Please upload *CBS_{Username}_{Date}.txt* to this thread.
Please Note:: if the file is too big to upload to you next post please upload via Dropbox or One Drive


----------



## Kezza1919 (Jan 16, 2009)

Thanks very much for the reply. Please find the file you requested attached.


----------



## Go The Power (Mar 5, 2007)

Thank you.

No corruptions were detected.

Please navigate to *C:\Windows\winsxs* and copy any files with a similar name to pending.xml (e.g. pending.xml, pending.xml.bad, pending.xml_dfsadf78 etc.) to your folder on the Desktop [there may not be any, just if there are]. Then zip up this folder and attach it to your next post.


Rlick on the *Start* button -> click on *Command prompt as Administrator*
Inside the Command Prompt windows copy and paste the following command *
REG LOAD HKLM\COMPONENTS C:\Windows\System32\config\COMPONENTS
REG QUERY HKLM\COMPONENTS >1&& notepad 1
*
Please wait for this to Finish before continuing with rest of the steps.

Please also export the following registry keys, add them into a zip and attach to this post:


Right click on the *Start* button -> Click on *Run* -> type *regedit*
Once regedit opens, using the left pane, navigate to the following registry key and select it by clicking on it once.*

HKEY_LOCAL_MACHINE\Software\Microsoft\Windows\CurrentVersion\WindowsUpdate\

*
Once selected, click *File > Export...*.
Change the *Save as type:* to *Registry Hive Files (*.*)*
Name this file *Update* (with no file extension) and save it to your *Desktop*.

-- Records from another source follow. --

(** The number of HTTP requests in a trace. *)
Definition attempts (es : list Effect) : nat :=
  List.length (filter (fun e => match e with EHttp _ _ _ _ => true
                                        | _ => false end) es).

(** ** Example data *)

(** A first state for examples: a bot without tokens or listeners. *)
Definition fresh_bot : MatrixBot :=
  {| user_id := "@bot:h.example"; access_token := None;
     access_token_expire := 0; refresh_token := None; listeners := [] |}.

Definition start (b : MatrixBot) (responses : list Response) : State :=
  {| bot := b; inbox := responses; utcoffset := 0; trace := [] |}.

Definition sync_url : string := "https://h.example/_matrix/client/v3/sync".

(** A 429 answered by a proxy in front of the homeserver: an HTML page. *)
Definition proxy_429 : Response := mkResponse 429 sync_url None.

Definition limit_429 (d : pydict) : Response :=
  mkResponse 429 sync_url (Some (PDict d)).

Definition ok_200 (v : pyval) : Response := mkResponse 200 sync_url (Some v).

Definition batch (b : string) : pyval := PDict [("next_batch", PStr b)].


(** ** Dispatch *)

(** The listener invocations of a trace, in order. *)
Definition calls (es : list Effect) : list (string * pyval * EventMetadata) :=
  flat_map (fun e => match e with
                     | ECall name content metadata => [(name, content, metadata)]
                     | _ => []
                     end) es.

Definition hi_content : pyval :=
  PDict [("body", PStr "hi"); ("msgtype", PStr "m.text")].

(** The envelope [{"type": "m.room.message", "content": {"body": "hi",
    "msgtype": "m.text"}, "event_id": "$1", "sender": "@a:x",
    "origin_server_ts": 1700000000000}]. *)
Definition hi_envelope : pyval :=
  PDict [("type", PStr "m.room.message");
         ("content", hi_content);
         ("event_id", PStr "$1");
         ("sender", PStr "@a:x");
         ("origin_server_ts", PInt 1700000000000)].
(** * CPPExceptionHandling: the exception and resource classes of main.cpp

    A shallow embedding of [CustomResourceException] and [Resource]
    (src/main.cpp) and the properties of their lifecycle:
    construction, [performOperation], [close], the destructor, and the
    move constructor and move assignment operator; then of the programs
    that use them: scopes, [demonstrateNestedExceptions], [divide] and
    [main]. *)

From stdpp Require Import base option strings gmap fin_maps.

Local Open Scope string_scope.
#[local] Set Warnings "-register-all".

(** ** The parts of the C++ standard library the program relies on *)

(** What the language standard leaves to the library implementation and
    the program nevertheless observes. *)
Class StdLib := {
  (** [what()] of an object of dynamic type [std::exception] that was
      copy-constructed from an exception whose own [what()] is the
      argument.  The standard only promises an implementation-defined
      string. *)
  sliced_what : string -> string;
  (** the contents of a [std::string] after it was the source of a move
      construction (valid but unspecified) *)
  moved_from : string -> string;
  (** the contents of the source after a move assignment; the first
      argument is what the destination held, the second what the source
      held *)
  moved_from_assign : string -> string -> string
}.

(** libstdc++ (GCC) and libc++ (Clang): [std::exception] has no data
    member and its [what()] is a fixed string; a moved-from string is
    empty. *)
Definition libstdcxx : StdLib :=
  {| sliced_what := fun _ => "std::exception";
     moved_from := fun _ => "";
     moved_from_assign := fun _ _ => "" |}.

(** The MSVC library: [std::exception] itself stores the message, which
    its copy constructor duplicates. *)
Definition msvc_stl : StdLib :=
  {| sliced_what := fun m => m;
     moved_from := fun _ => "";
     moved_from_assign := fun _ _ => "" |}.

(** The newline character of the literals ["...\n"] and ['\n']. *)
Definition nl : string := String (Ascii.ascii_of_nat 10) EmptyString.

(** ** Exceptions *)

(** Exception objects by dynamic type.  [nested_ptr_] is a
    [std::shared_ptr<std::exception>]: it may be null, and what it
    points to is referred to through the base class. *)
Inductive exception : Type :=
  | std_exception (what_ : string)
  | runtime_error (what_arg : string)
  | invalid_argument (what_arg : string)
  | CustomResourceException (message : string) (nested_ptr_ : option exception).

(** The virtual [what()]. *)
Definition what (e : exception) : string :=
  match e with
  | std_exception w => w
  | runtime_error m => m
  | invalid_argument m => m
  | CustomResourceException m _ => m
  end.
Definition invalid_credentials : Done :=
  DoneFalse (Some "Invalid credentials").

(** The verify callback of the local strategy. *)
Definition verify (email pw : string) : M Done :=
  try (user <- getUserByEmail email ;;
       match user with
       | None => ret invalid_credentials
       | Some u =>
           match password u with
           | None => ret invalid_credentials
           | Some stored =>
               if stored =? "" then ret invalid_credentials
               else
                 isValid <- lift (comparePasswords pw stored) ;;
                 if negb isValid then ret invalid_credentials
                 else ret (DoneUser u)
           end
       end)
  catch (fun error => ret (DoneError error)).

(** The two ways the verify callback finds a supplied password not to
    be the account's: the row holds no password, or the comparison
    answers [false]. *)
Definition verification_fails (pw : string) (u : User) : Prop :=
  match password u with
  | None => True
  | Some stored => stored = "" \/ comparePasswords pw stored = Ok false
  end.

Definition serializeUser (u : User) : string := id u.

Definition deserializeUser (i : string) : M Done :=
  try (user <- getUser i ;;
       match user with
       | None => ret (DoneFalse None)
       | Some u => ret (DoneUser u)
       end)
  catch (fun error => ret (DoneFalse None)).

(** [req.login(user, cb)]: the serialised user goes into the session. *)
Definition req_login (u : User) : M unit :=
  fun w => (Ok tt, with_session (Some (serializeUser u)) w).

(** [req.logout(cb)]. *)
Definition req_logout : M unit :=
  fun w => (Ok tt, with_session None w).

(** [passport.session()]: [req.user] for this request. A session whose
    user does not deserialise loses its [passport.user] entry. *)
Definition passport_session : M (option User) :=
  w <- get_world ;;
  match session w with
  | None => ret None
  | Some i =>
      d <- deserializeUser i ;;
      match d with
      | DoneUser u => ret (Some u)
      | DoneFalse _ => (fun w' => (Ok None, with_session None w'))
      | DoneError e => throw e
      end
  end.

(** Whether the session middleware leaves the session as it is: it
    does when the session is empty or names a user that deserialises,
    and drops the entry otherwise. *)
Definition session_resolves (w : World) : bool :=
  match session w with
  | None => true
  | Some i => db_up w && match find_by_id i (users w) with
                        | Some _ => true
                        | None => false
                        end
  end.

(** A route as the application serves it: [app.use(passport.session())]
    is mounted before every route, so the session is resolved first
    and the route's own handler runs in the world that leaves. *)
Definition served {A} (handler : M A) : M A :=
  passport_session ;;; handler.

Definition error_page : Response :=
  mkResponse 500 (Text "Internal Server Error").

(** POST /api/auth/login, behind [passport.authenticate("local")]:
    missing credentials are a 400 before the verify callback runs, a
    [done(null, false)] is a bare 401, a [done(error)] goes to the
    error handler. *)
Definition login_route (email pw : option string) : M Response :=
  match email, pw with
  | Some e, Some p =>
      if (e =? "") || (p =? "") then ret (mkResponse 400 (Text "Bad Request"))
      else
        d <- verify e p ;;
        match d with
        | DoneError _ => ret error_page
        | DoneFalse _ => ret (mkResponse 401 (Text "Unauthorized"))
        | DoneUser u =>
            req_login u ;;;
            ret (mkResponse 200 (Json [("user", JUser u);
                                       ("message", JStr "Login successful")]))
        end
  | _, _ => ret (mkResponse 400 (Text "Bad Request"))
  end.

Definition new_local_id (d : Draws) : string :=
  "local_" ++ now_decimal d ++ "_" ++ substring 2 9 (random_base36 d).

Definition registered_user (d : Draws) (email : string)
    (firstName lastName : option string) (hashedPassword : string) : User :=
  mkUser (new_local_id d) None email firstName lastName
         (Some hashedPassword) "user" None true true.

(** The handler of POST /api/auth/register, for a body whose [email]
    and [password] are strings, as the registration form of the client
    sends them. [saved] is whether the session store takes the write
    of [req.login]: when it does not, [req.login] hands its callback
    an error, the row has been written already and the session keeps
    what it held. *)
Definition register_route (saved : bool) (d : Draws) (email pw : string)
    (firstName lastName : option string) : M Response :=
  try (existingUser <- getUserByEmail email ;;
       match existingUser with
       | Some _ => ret (message_response 400 "User already exists")
       | None =>
           hashedPassword <- hashPassword pw ;;
           user <- upsertUser
                     (registered_user d email firstName lastName hashedPassword) ;;
           if saved then
             req_login user ;;;
             ret (mkResponse 201 (Json [("user", JUser user);
                                        ("message", JStr "Registration successful")]))
           else
             ret (message_response 500 "Login failed after registration")
       end)
  catch (fun error => ret (message_response 500 "Registration failed")).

Once done please upload this file via Dropbox or One Drive


----------



## Kezza1919 (Jan 16, 2009)

Thanks once again for your help.

Here is a link to all the files you requested: https://onedrive.live.com/redir?resid=de598ca6253fb6a1!1471&authkey=!AETsUlMnRy7qsNs&ithint=file,zip


----------



## Go The Power (Mar 5, 2007)

Thank you.

We have some pending changes which need try and be undone.

Boot into the Windows RE mode: How to use the Windows 8 System Recovery Environment Command Prompt

Once the command Window is displayed please follow the below steps.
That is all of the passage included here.